Propriété intellectuelle centrale

Les industries créatives vendent désormais des univers plutôt que des produits isolés, faisant de la propriété intellectuelle (PI) leur actif stratégique principal. En 2024, les dix plus grands succès du box-office mondial provenaient tous de franchises existantes, illustrant cette tendance. Les marques développent des récits capables de s’étendre sur plusieurs supports (films, jeux, musique, mode), créant des écosystèmes cohérents. Par exemple, Pharrell Williams est devenu directeur artistique de Louis Vuitton, tandis que Saint Laurent a coproduit le film Parthenope de Paolo Sorrentino. Les athlètes deviennent aussi des marques culturelles, générant revenus et contenus au-delà de leur discipline.

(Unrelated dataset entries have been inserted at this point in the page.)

(* ===== verification/Softirq.v ===== *)
(** * The soft interrupt (network_protocol_handler in src/lib/net.c)

    The handlers of queued packets queue packets themselves, on the loopback
    device: an ARP request and an ICMP echo request are answered into the queue
    that is being emptied.  This file bounds what they queue, and shows from it that
    [network_protocol_handler] ends, with every queue empty, and does not fault. *)

From stdpp Require Import base numbers list option gmap strings.
From Stdlib Require Import ZArith Lia.
From S2P Require Import Prelude Util CLib Queue State Sync Net Ether Drivers Arp Ip Icmp Udp Sock Stack.
Open Scope Z_scope.
Open Scope cmonad_scope.

(** ** What a computation queues *)

(** A packet at the end of the queue of its type, if that is registered. *)
Definition enqueue (ty : Z) (e : network_protocol_queue_entry) (ps : list network_protocol) : list network_protocol :=
  match list_find (fun p => np_type p = ty) ps with
  | Some (i, p) => alter (with_queue (np_queue p ++ [e])) i ps
  | None => ps
  end.

(** From [s] to [s'] the devices stay, and at most one packet was queued, one for
    which [P] holds. *)
Definition queues (P : Z -> network_protocol_queue_entry -> Prop) (s s' : stack) : Prop :=
  n_devs (st_net s') = n_devs (st_net s) /\
  (n_protocols (st_net s') = n_protocols (st_net s) \/
   exists ty e, n_protocols (st_net s') = enqueue ty e (n_protocols (st_net s)) /\ P ty e).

La PI devient ainsi un levier de croissance et de différenciation dans un marché saturé.

IA : choc créatif et productif

L’intelligence artificielle générative (IA) est présentée comme un choc de productivité et un choc de créativité dans les industries créatives. Elle permet de réaliser des productions autrefois impossibles, même avec des moyens importants. Dans l’audiovisuel et le jeu vidéo, l’IA est déjà utilisée pour accélérer des étapes de production ou de post-production. Bpifrance accompagne des entreprises via des missions de conseil dédiées à son intégration. Cependant, son adoption reste inégale selon les secteurs. L’IA pose aussi une question centrale : comment se démarquer dans un environnement où la production de contenus explose ? Elle homogénéise les outils, rendant l’authenticité des récits et l’identité culturelle encore plus déterminantes pour émerger.

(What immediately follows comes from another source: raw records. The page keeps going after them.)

Lemma length_pton_loop index k p ep n : length (ether_pton_loop index k p ep n).2 = length n.
Proof.
  revert index p ep n. induction k as [|k IH]; intros index p ep n; simpl; [done|].
  destruct (strtol 16 p) as [v [e|]]; [|done]. case_match; [done|]. rewrite IH. apply length_insert.
Qed.

Lemma length_pton p n : length (ether_addr_pton p n).2 = length n.
Proof.
  destruct p as [p|]; [|done]. unfold ether_addr_pton. pose proof (length_pton_loop 0 ETHER_ADDR_LEN p p n) as L.
  destruct (ether_pton_loop 0 ETHER_ADDR_LEN p p n) as [[ended ep] n']. simpl in L. by case_match.
Qed.

(** What registering a device or an interface keeps of the rest. *)
Definition registers (s s' : stack) : Prop :=
  stack_ready s' /\ devices_exist s' /\ st_udp s' = st_udp s /\ st_sock s' = st_sock s.

(** A device that was allocated, set up and put on the list. *)
Lemma registers_new s s' d dev :
  stack_ready s -> devices_exist s -> ready_view (set_net (set_devices (fun _ => n_devices (st_net s))) s') = ready_view s ->
  n_devs (st_net s) !! d = None -> n_devs (st_net s') = <[d := dev]> (n_devs (st_net s)) ->
  n_devices (st_net s') = d :: n_devices (st_net s) -> dev_wf dev -> dev_dims dev -> dev_interfaces dev = [] ->
  (truthy (Z.land (dev_flags dev) NETWORK_DEVICE_FLAG_NEED_ARP) = true -> dev_ops dev <> Some loopback_ops) ->
  registers s s' /\ is_Some (n_devs (st_net s') !! d).
Proof.
  intros R Hex V Hnone E El Hwf Hdims Hifs Harp. assert (stack_ready s') as R' by (by eapply stack_ready_devs).
  split; [|rewrite E, lookup_insert_eq; by eexists]. pose proof V as V'. unfold ready_view in V'. injection V' as _ V2 V3 _ _ _ _.
  split_and!; [done| |done|done]. unfold devices_exist. rewrite E, El.
  apply Forall_cons. split; [rewrite lookup_insert_eq; by eexists|]. eapply Forall_impl; [exact Hex|].
  intros j Hj. simpl in Hj. destruct (decide (d = j)) as [<-|Hne]; [rewrite lookup_insert_eq; by eexists|].
  by rewrite lookup_insert_ne.
Qed.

Creator economy en expansion

La creator economy (économie des créateurs) représente un marché estimé à 7 milliards d’euros en France. Elle permet à un nombre croissant de profils de produire, diffuser et monétiser leurs contenus grâce à des plateformes comme les réseaux sociaux ou les services de streaming. L’IA réduit les coûts de production, démocratisant ainsi la création. Cependant, cette explosion de l’offre s’accompagne d’un paradoxe : la distribution des contenus reste extrêmement concentrée. En France, trois plateformes contrôlent près de 75 % des audiences de vidéo à la demande (SVOD). Les créateurs gagnent en autonomie, mais les algorithmes des grandes plateformes déterminent leur visibilité, centralisant ainsi le pouvoir de prescription.

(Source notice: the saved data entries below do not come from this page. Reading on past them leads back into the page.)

(** C17. The echo server echoes: a round on a bound socket with nothing queued
    sleeps; a datagram for the socket, with a verifying checksum, then wakes it (if
    an allocation does not fail), and the round goes on to send the datagram's data,
    up to the 1024 bytes of the buffer, back to the endpoint it came from, from the
    endpoint the socket is bound to; another round follows unless the transmission
    failed, and the sockets stay isolated. *)
Theorem echo_server_echoes (s : stack) (soc : Z) (k : nat) (p : udp_pcb) (buf : list Z) (foreign : sockaddr_in)
    (data : list Z) (len src dst sport dport : Z) (i : iface_id)
    (S : sock_ready s) (Sv : serves s soc k p) (Hempty : pcb_queue p = []) (Hint : sc_interrupted (pcb_ctx p) = 0)
    (Hport : ep_port (pcb_local p) <> 0) (Hbuf : length buf = 1024%nat)
    (Hlen : 8 <= len <= Z.of_nat (length data)) (H16 : len <= 65535)
    (Hs0 : rd16 data 0 = Some sport) (Hd2 : rd16 data 2 = Some dport)
    (H4 : ntoh16 <$> rd16 data 4 = Some len) (Hv : udp_verifies data len src dst)
    (Hsel : udp_pcb_select (st_udp s) dst dport = Some k)
    (Hroute : is_Some (ip_route_lookup (ip_routes (st_ip s)) src)) :
  wp (echo_round false soc buf foreign) s (fun r s1 => r = AppSleep k /\
    (w_alloc (st_world s1) = [] ->
     wp (udp_input data len src dst i) s1 (fun _ s2 =>
       sc_cond <$> (pcb_ctx <$> st_udp s2 !! k) = Some 0 /\
       wp (echo_resume k soc buf foreign) s2 (fun r s3 =>
         echoed s p (sin_family foreign) (Endpoint src sport) (take 1024 (take (Z.to_nat (len - 8)) (drop 8 data))) r s3 /\
         sock_ready s3)))).
Proof.
  pose proof Sv as (j & x & _ & _ & _ & _ & _ & Hk & Ho). pose proof S as [U _].
  pose proof (serves_calls _ _ _ _ Sv) as (Erecv & _). unfold echo_round. apply wp_bind. unfold wp at 1. rewrite Erecv.
  apply wp_bind. eapply wp_mono.
  { eapply (blocked_receiver_wp (Z.of_nat k) 1024 buf s k p data len src dst sport dport i); try done; [by rewrite Hbuf|].
    apply (pcb_get_open _ _ p); [apply U|done|done]. }
  intros r s1 [-> H1]. apply wp_ret. cbn [sock_recv_finish]. apply wp_ret. split; [done|]. intros Ha.
  eapply wp_mono; [by apply H1|]. intros u s2 [Hc H2]. split; [done|].
  unfold echo_resume, sock_recvfrom_resume. apply wp_bind, wp_bind. eapply wp_mono; [exact H2|].
  intros r s3 (-> & pcbs & p' & O & Wf & Hk' & Ho' & Hl & Hothers). apply wp_ret.
  set (d := take (Z.to_nat (len - 8)) (drop 8 data)).
  assert (len - 8 = Z.of_nat (length d)) as -> by (unfold d; rewrite length_take, length_drop; lia).
  destruct (recv_finish_entry foreign buf (Endpoint src sport) d Hbuf) as [-> L].
  by eapply echo_answer_wp.
Qed.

Live et expériences immersives

Face à l’abondance des contenus numériques, les expériences physiques et immersives regagnent de la valeur. Les concerts, événements XR (eXtended Reality, réalité étendue) ou Location-Based Entertainment (divertissement en lieu fixe) deviennent des relais de croissance majeurs. Le sport illustre cette tendance : les compétitions se transforment en formats narratifs globaux, et les athlètes en propriétés intellectuelles capables de générer revenus, contenus et communautés. Cette évolution reflète une recherche de rareté dans un monde saturé de contenus digitaux, où l’expérience tangible et immersive devient un facteur de différenciation.

Ce que ça pourrait changer

Dans un contexte où l’IA et les outils technologiques uniformisent les capacités de production, la *rareté créative* ne dépend plus de la quantité produite, mais de la capacité à créer un univers identifiable et authentique. Les industries créatives doivent combiner identité culturelle, innovation technologique et régulation européenne pour se différencier. Bpifrance insiste sur l’importance de construire des récits cohérents et distinctifs, capables de transcender les supports et de fidéliser des audiences. L’enjeu n’est pas de rejeter la technologie, mais de l’intégrer dans une stratégie globale où l’authenticité et la singularité priment.